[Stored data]
◇ ◇ ◇ ◇ ◇ ◇ ◇

(** X11 on scenario S2: three strings, the second one empty. *)
Lemma StringArrayLog_round_trip_witness :
  exists st' view st'',
    StringArrayLog_Append 5 [bytes "ab"%string; []; bytes "c"%string] ex_s2_open
    = Some (true, st')
    /\ StringArrayLog_Get 0 st'
       = Some ((5, [bytes "ab"%string; []; bytes "c"%string]), st'')
    /\ StringArrayLog_at 0 st' = Some ((5, (3, view)), st'')
    /\ StringArrayLogArrayProxy_at view 2 st'' = Some (bytes "c"%string, st'').
Proof.
  pose (arr := [bytes "ab"%string; []; bytes "c"%string]).
  pose (st' := state_after (StringArrayLog_Append 5 arr) ex_s2_open).
  assert (E : StringArrayLog_Append 5 arr ex_s2_open = Some (true, st'))
    by (vm_compute; reflexivity).
  destruct (StringArrayLog_round_trip ex_s2_open 5 arr st')
    as (_ & view & st'' & G & A & P).
  - exact ex_s2_open_well_formed.
  - vm_compute. repeat split; discriminate.
  - vm_compute. reflexivity.
  - exact E.
  - vm_compute. constructor.
  - exists st', view, st''. split; [exact E|]. split; [exact G|]. split; [exact A|].
    exact (P 2%nat (bytes "c"%string) eq_refl).
Defined.

Lemma poke_twice off a b c :
  0 <= off -> len a = len b -> off + len a <= len c ->
  poke off b (poke off a c) = poke off b c.
Proof.
  unfold poke, len. intros H0 Hl Hc. apply Nat2Z.inj in Hl.
  rewrite firstn_app, firstn_firstn, Nat.min_id, length_firstn.
  rewrite Nat.min_l by lia. rewrite Nat.sub_diag.
  cbn [firstn]. rewrite app_nil_r. f_equal. f_equal.
  rewrite !skipn_app, length_firstn, Nat.min_l by lia.
  rewrite (skipn_all2 (firstn _ c)) by (rewrite length_firstn; lia).
  rewrite (skipn_all2 a) by lia. cbn [app]. rewrite skipn_skipn.
  f_equal. lia.
Qed.

(** A store over a store of the same length at the same place. *)
Lemma store_twice p a b st :
  len a = len b -> (store p a ;;; store p b) st = store p b st.
Proof.
  intros Hl. unfold bind, store. rewrite Hl.
  set (f := file_of (p_file p) st).
  destruct (accessible f (p_off p) (len b)) eqn:A; [|reflexivity].
  destruct (readOnly f) eqn:Ro; [reflexivity|]. cbn [negb andb].
  rewrite file_of_set_file. cbn [set_contents readOnly mapping contents].
  rewrite Ro. cbn [negb]. rewrite andb_true_r.
  apply accessible_true in A as (M & O & N & S & L).
  replace (accessible _ (p_off p) (len b)) with true.
  2:{ symmetry. apply accessible_true. cbn [set_contents mapping contents].
      rewrite len_poke by lia. repeat split; assumption. }
  rewrite set_file_twice. cbn [set_contents fd readOnly writePos fileSize mapOffset
    mapGrowSize maxGrowSize maxMapSize mapping contents].
  rewrite poke_twice by lia. reflexivity.
Qed.

Lemma write_pointers_string_off arr :
  forall out off off' st,
    write_pointers_string out off arr st = write_pointers_string out off' arr st.
Proof.
  induction arr as [|value r IH]; intros out off off' st; [reflexivity|].
  cbn [write_pointers_string]. unfold write32le.
  transitivity ((store out (le_bytes 4 (len value)) ;;;
                 write_pointers_string (ptr_add out 8) (u32 (off + (len value + 1))) r) st).
  { unfold bind at 1 2.
    pose proof (store_twice out (le_bytes 4 off) (le_bytes 4 (len value)) st
                  ltac:(rewrite !len_le_bytes; reflexivity)) as T.
    unfold bind in T at 1. unfold bind at 1.
    destruct (store out (le_bytes 4 off) st) as [[[] s1]|].
    - rewrite T. reflexivity.
    - rewrite <- T. reflexivity. }
  transitivity ((store out (le_bytes 4 (len value)) ;;;
                 write_pointers_string (ptr_add out 8) (u32 (off' + (len value + 1))) r) st).
  { apply bind_ext; [reflexivity|]. intros u s. apply IH. }
  symmetry.
  pose proof (store_twice out (le_bytes 4 off') (le_bytes 4 (len value)) st
                ltac:(rewrite !len_le_bytes; reflexivity)) as T.
  unfold bind in T at 1. unfold bind at 1 2. unfold bind at 1.
  destruct (store out (le_bytes 4 off') st) as [[[] s1]|].
  - rewrite T. reflexivity.
  - rewrite <- T. reflexivity.
Qed.

(** X12.  The table that [StringArrayLog::Append(uint64_t,
    ArrayRef<std::string>)] writes: both values of a pointer record are
    written at the same place, so when the loop returns, it has moved on by 8
    bytes for every string, what it did is the same for every starting
    offset, the first four bytes of every pointer record hold the length of
    the string, where [Get] reads the offset, and the four bytes where [Get]
    reads the length are what the file held before; the bytes before the
    table and the length of the file are unchanged. *)
Theorem write_pointers_string_lengths (arr : list (list Z)) :
  forall (out : Ptr) (off : Z) (st : World) (q : Ptr) (st' : World),
    write_pointers_string out off arr st = Some (q, st') ->
    let c := contents (file_of (p_file out) st) in
    let c' := contents (file_of (p_file out) st') in
    q = ptr_add out (8 * Z.of_nat (length arr))
    /\ (forall off', write_pointers_string out off' arr st = Some (q, st'))
    /\ len c' = len c
    /\ (forall k m, 0 <= k -> 0 <= m -> k + m <= p_off out ->
          peek k m c' = peek k m c)
    /\ (forall d value, nth_error arr d = Some value ->
          peek (p_off out + 8 * Z.of_nat d) 4 c' = le_bytes 4 (len value)
          /\ peek (p_off out + 8 * Z.of_nat d + 4) 4 c'
             = peek (p_off out + 8 * Z.of_nat d + 4) 4 c).
Proof.
  induction arr as [|value r IH]; intros out off st q st' H c c'.
  - cbn in H. injection H as <- <-. subst c c'.
    split; [cbn [length]; rewrite Z.mul_0_r, ptr_add_0; reflexivity|].
    split; [reflexivity|]. split; [reflexivity|]. split; [reflexivity|].
    intros [|d] value H; discriminate.
  - split; [|split].
    2:{ intros off'. rewrite <- H. apply write_pointers_string_off. }
    all: cbn [write_pointers_string] in H; unfold write32le in H.
    all: apply bind_Some in H; destruct H as ([] & s1 & E1 & H).
    all: apply bind_Some in H; destruct H as ([] & s2 & E2 & H).
    all: destruct (store_effect _ _ _ _ _ E1) as (C1 & _ & O1 & B1 & _).
    all: destruct (store_effect _ _ _ _ _ E2) as (C2 & _ & O2 & B2 & _).
    all: destruct (IH _ _ _ _ _ H) as (Q & _ & Ln & Bf & En).
    all: cbn [ptr_add p_file p_off] in Ln, Bf, En.
    all: rewrite len_le_bytes in B1, B2; change (Z.of_nat 4) with 4 in B1, B2.
    all: assert (L1 : len (contents (file_of (p_file out) s1)) = len c)
           by (rewrite C1; apply len_poke; [exact O1|rewrite len_le_bytes; exact B1]).
    all: assert (L2 : len (contents (file_of (p_file out) s2)) = len c)
           by (rewrite C2, len_poke, L1;
               [reflexivity|exact O2|rewrite len_le_bytes; exact B2]).
    + rewrite Q. rewrite ptr_add_add. f_equal. cbn [length]. lia.
    + split; [unfold c', c; rewrite Ln; exact L2|]. split.
      * intros k m Hk Hm Hb. unfold c', c. rewrite Bf by lia.
        rewrite C2, peek_poke_before by lia.
        rewrite C1, peek_poke_before by lia. reflexivity.
      * intros [|d] v Hd.
        -- cbn [nth_error] in Hd. injection Hd as <-.
           change (Z.of_nat 0) with 0. rewrite Z.mul_0_r, !Z.add_0_r.
           unfold c', c. split.
           ++ rewrite Bf by lia. rewrite C2.
              change 4 with (len (le_bytes 4 (len value))) at 1.
              apply peek_poke; [exact O2|rewrite len_le_bytes; exact B2].
           ++ rewrite Bf by lia. rewrite C2.
              rewrite peek_poke_after
                by (rewrite ?len_le_bytes; change (Z.of_nat 4) with 4; lia).
              rewrite C1.
              rewrite peek_poke_after
                by (rewrite ?len_le_bytes; change (Z.of_nat 4) with 4; lia).
              reflexivity.
        -- cbn [nth_error] in Hd. destruct (En d v Hd) as [En1 En2].
           replace (p_off out + 8 * Z.of_nat (S d)) with (p_off out + 8 + 8 * Z.of_nat d)
             by lia.
           unfold c', c. split; [exact En1|]. rewrite En2. rewrite C2.
           rewrite peek_poke_after
             by (rewrite ?len_le_bytes; change (Z.of_nat 4) with 4; lia).
           rewrite C1.
           rewrite peek_poke_after
             by (rewrite ?len_le_bytes; change (Z.of_nat 4) with 4; lia).
           reflexivity.
Qed.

◇ ◇ ◇ ◇ ◇ ◇ ◇

◆ **WORK ORDER**:
Which lines in the records above contain the string "destruct"? Copy each one.

◆ **SOLVED PROBLEM**:
  destruct (StringArrayLog_round_trip ex_s2_open 5 arr st')
  destruct (accessible f (p_off p) (len b)) eqn:A; [|reflexivity].
  destruct (readOnly f) eqn:Ro; [reflexivity|]. cbn [negb andb].
    destruct (store out (le_bytes 4 off) st) as [[[] s1]|].
  destruct (store out (le_bytes 4 off') st) as [[[] s1]|].
    all: apply bind_Some in H; destruct H as ([] & s1 & E1 & H).
    all: apply bind_Some in H; destruct H as ([] & s2 & E2 & H).
    all: destruct (store_effect _ _ _ _ _ E1) as (C1 & _ & O1 & B1 & _).
    all: destruct (store_effect _ _ _ _ _ E2) as (C2 & _ & O2 & B2 & _).
    all: destruct (IH _ _ _ _ _ H) as (Q & _ & Ln & Bf & En).
        -- cbn [nth_error] in Hd. destruct (En d v Hd) as [En1 En2].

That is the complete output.